(About this task): Your output should be the entries below, from the first line up to and including the line with "index is the", reproduced exactly and with no other lines.

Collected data
|---|

(** * Movie-Recommendation-System: the recommendation and filter core of [git.py]

    Shallow embedding of [recommend], [filter_movies_by_criteria] and
    [fetch_trailer] from [src/git.py].

    Modelling choices:
    - the pickled catalog [movies] is a list of [Movie] records; its pandas
      index is the default [RangeIndex], so the label returned by
      [.index[0]] and the position used by [.iloc] coincide;
    - [similarity] is a list of rows of scores; the scores are only compared
      by [sorted], and are modelled as rationals [Q];
    - Python exceptions are the [Raise] case of a small error monad;
    - [fetch_movie_details] and the per-id trailer link used by the core are
      Section variables: their network responses are outside the model;
    - Python's [str.lower] (Unicode case folding) is a parameter [lower] of
      the filter; [ascii_lower] is one instance, used in examples;
    - the bodies of [fetch_trailer] and [fetch_movie_details] are modelled
      over the decoded JSON response, with integers, floats (as rationals)
      and strings; [repr] of a non-string value is a parameter [py_repr]. *)

From Stdlib Require Import List String Ascii QArith ZArith Lia Sorted Permutation Bool.
Import ListNotations.
Open Scope string_scope.
Set Warnings "-register-all".

(** ** Python exceptions and a small error monad *)

Inductive exc : Type :=
| IndexError
| KeyError
| TypeError
| ValueError
| AttributeError
| RequestError.

Inductive outcome (A : Type) : Type :=
| Ok (a : A)
| Raise (e : exc).
Arguments Ok {A} a.
Arguments Raise {A} e.

Definition bind {A B} (m : outcome A) (k : A -> outcome B) : outcome B :=
  match m with
  | Ok a => k a
  | Raise e => Raise e
  end.

Notation "x <- m ;; k" := (bind m (fun x => k))
  (at level 61, m at next level, right associativity).

Definition of_option {A} (e : exc) (o : option A) : outcome A :=
  match o with
  | Some a => Ok a
  | None => Raise e
  end.

(** [for x in l: out.append(f(x))] where [f] may raise. *)
Fixpoint map_m {A B} (f : A -> outcome B) (l : list A) : outcome (list B) :=
  match l with
  | [] => Ok []
  | x :: t => y <- f x ;; ys <- map_m f t ;; Ok (y :: ys)
  end.

(** ** Python list helpers *)

(** [list(enumerate(l))], starting at index [k]. *)
Fixpoint enumerate_from {A} (k : nat) (l : list A) : list (nat * A) :=
  match l with
  | [] => []
  | x :: t => (k, x) :: enumerate_from (S k) t
  end.

Definition enumerate {A} (l : list A) : list (nat * A) := enumerate_from 0 l.

(** Normalisation of a slice bound, as CPython does for [l[a:b]]. *)
Definition slice_bound (i : Z) (len : nat) : nat :=
  if (i <? 0)%Z then Z.to_nat (Z.max 0 (i + Z.of_nat len))
  else Z.to_nat (Z.min i (Z.of_nat len)).

(** [l[start:stop]] *)
Definition py_slice {A} (l : list A) (start stop : Z) : list A :=
  let a := slice_bound start (List.length l) in
  let b := slice_bound stop (List.length l) in
  firstn (b - a) (skipn a l).

(** [sorted(l, reverse=True, key=lambda x: x[1])]: a stable sort by
    descending score; [reverse=True] keeps equal keys in their original
    order.  Each element is inserted before the first element whose score is
    not larger, so earlier elements stay ahead of later equal ones. *)
Fixpoint insert_desc (x : nat * Q) (l : list (nat * Q)) : list (nat * Q) :=
  match l with
  | [] => [x]
  | y :: t => if Qle_bool (snd y) (snd x) then x :: y :: t
              else y :: insert_desc x t
  end.

Fixpoint sort_desc (l : list (nat * Q)) : list (nat * Q) :=
  match l with
  | [] => []
  | x :: t => insert_desc x (sort_desc t)
  end.

(** ** Data model *)

Record Movie : Type := mk_movie {
  movie_id : Z;
  title : string
}.

(** The Rating returned by [fetch_movie_details]: TMDB's [vote_average]
    number, or the string ['N/A'] (missing field or failed request). *)
Inductive rating : Type :=
| RNum (q : Q)
| RNA.

(** [float(rating)] *)
Definition py_float (r : rating) : outcome Q :=
  match r with
  | RNum q => Ok q
  | RNA => Raise ValueError
  end.

(** The tuple [(poster, genres, rating, cast)] of [fetch_movie_details]. *)
Record details : Type := mk_details {
  d_poster : string;
  d_genres : string;
  d_rating : rating;
  d_cast : string
}.

(** The dictionary appended to [recommendations] / [matched]. *)
Record result : Type := mk_result {
  Title : string;
  Poster : string;
  Genres : string;
  Rating : rating;
  Cast : string;
  Trailer : string
}.

(** [movies[movies['title'] == movie].index[0]]: the first position whose
    title equals [movie]; an empty selection raises [IndexError]. *)
Fixpoint first_index_from (k : nat) (movie : string) (ms : list Movie)
  : outcome nat :=
  match ms with
  | [] => Raise IndexError
  | m :: t => if String.eqb (title m) movie then Ok k
              else first_index_from (S k) movie t
  end.

Section Core.

Variable movies : list Movie.
Variable similarity : list (list Q).
Variable fetch_movie_details : Z -> details.
Variable fetch_trailer : Z -> string.

Definition movie_result (m : Movie) : result :=
  let d := fetch_movie_details (movie_id m) in
  mk_result (title m) (d_poster d) (d_genres d) (d_rating d) (d_cast d)
            (fetch_trailer (movie_id m)).

(** Lines 52-57: the ranked (position, score) pairs selected by [recommend]. *)
Definition recommend_ranked (movie : string) (num_results : Z)
  : outcome (list (nat * Q)) :=
  index <- first_index_from 0 movie movies ;;
  row <- of_option IndexError (nth_error similarity index) ;;
  let distances := sort_desc (enumerate row) in
  Ok (py_slice distances 1 (num_results + 1)).

(** Lines 51-72: [recommend(movie, num_results)]. *)
Definition recommend (movie : string) (num_results : Z) : outcome (list result) :=
  sel <- recommend_ranked movie num_results ;;
  map_m (fun i => m <- of_option IndexError (nth_error movies (fst i)) ;;
                  Ok (movie_result m)) sel.

End Core.

(** ** Strings *)

(** [str.lower()] on ASCII-only text, where it maps exactly [A-Z] to
    [a-z].  Python's [str.lower] folds every cased Unicode letter (with a
    context-dependent final sigma); the filter below takes it as a
    parameter, and [ascii_lower] is the instance used in concrete examples. *)
Definition lower_ascii (c : ascii) : ascii :=
  let n := nat_of_ascii c in
  if (Nat.leb 65 n && Nat.leb n 90)%bool then ascii_of_nat (n + 32)%nat else c.

Fixpoint ascii_lower (s : string) : string :=
  match s with
  | EmptyString => EmptyString
  | String c t => String (lower_ascii c) (ascii_lower t)
  end.

Fixpoint starts_with (p s : string) : bool :=
  match p, s with
  | EmptyString, _ => true
  | String c p', String d s' => Ascii.eqb c d && starts_with p' s'
  | String _ _, EmptyString => false
  end.

(** [sub in s] *)
Fixpoint contains (sub s : string) : bool :=
  starts_with sub s ||
  match s with
  | EmptyString => false
  | String _ s' => contains sub s'
  end.

Section Filter.

(** Python's [str.lower], on text given as its UTF-8 bytes.  For valid
    UTF-8, [sub in s] on code points and [contains] on the bytes agree, as a
    byte match of a non-empty encoded string starts and ends at character
    boundaries. *)
Variable lower : string -> string.
Variable movies : list Movie.
Variable fetch_movie_details : Z -> details.
Variable fetch_trailer : Z -> string.
Variable genre cast : string.
Variable min_rating : Q.
Variable num_results : Z.

(** The body of the [for i in range(len(movies))] loop (lines 76-96) from
    position [i] on, with the list [matched] built so far.  Besides
    [matched], the loop returns the trace of scanned positions: at each of
    them both [fetch_movie_details] and [fetch_trailer] are called. *)
Fixpoint filter_loop (ms : list Movie) (i : nat) (matched : list result)
  : list result * list nat :=
  match ms with
  | [] => (matched, [])
  | m :: rest =>
      let d := fetch_movie_details (movie_id m) in
      let trailer := fetch_trailer (movie_id m) in
      let continue_ := filter_loop rest (S i) matched in
      let '(res, tr) :=
        if contains (lower genre) (lower (d_genres d))
           && contains (lower cast) (lower (d_cast d)) then
          match py_float (d_rating d) with
          | Raise _ => continue_
          | Ok r =>
              if Qle_bool min_rating r then
                let matched' :=
                  (matched ++ [mk_result (title m) (d_poster d) (d_genres d)
                                        (d_rating d) (d_cast d) trailer])%list in
                if (num_results <=? Z.of_nat (List.length matched'))%Z
                then (matched', [])
                else filter_loop rest (S i) matched'
              else continue_
          end
        else continue_ in
      (res, i :: tr)
  end.

(** Lines 74-98: [filter_movies_by_criteria(genre, cast, min_rating,
    num_results)] with its scan trace. *)
Definition filter_movies_by_criteria_traced : list result * list nat :=
  filter_loop movies 0 [].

|---|

(Response to this exercise):
(** * Movie-Recommendation-System: the recommendation and filter core of [git.py]

    Shallow embedding of [recommend], [filter_movies_by_criteria] and
    [fetch_trailer] from [src/git.py].

    Modelling choices:
    - the pickled catalog [movies] is a list of [Movie] records; its pandas
      index is the default [RangeIndex], so the label returned by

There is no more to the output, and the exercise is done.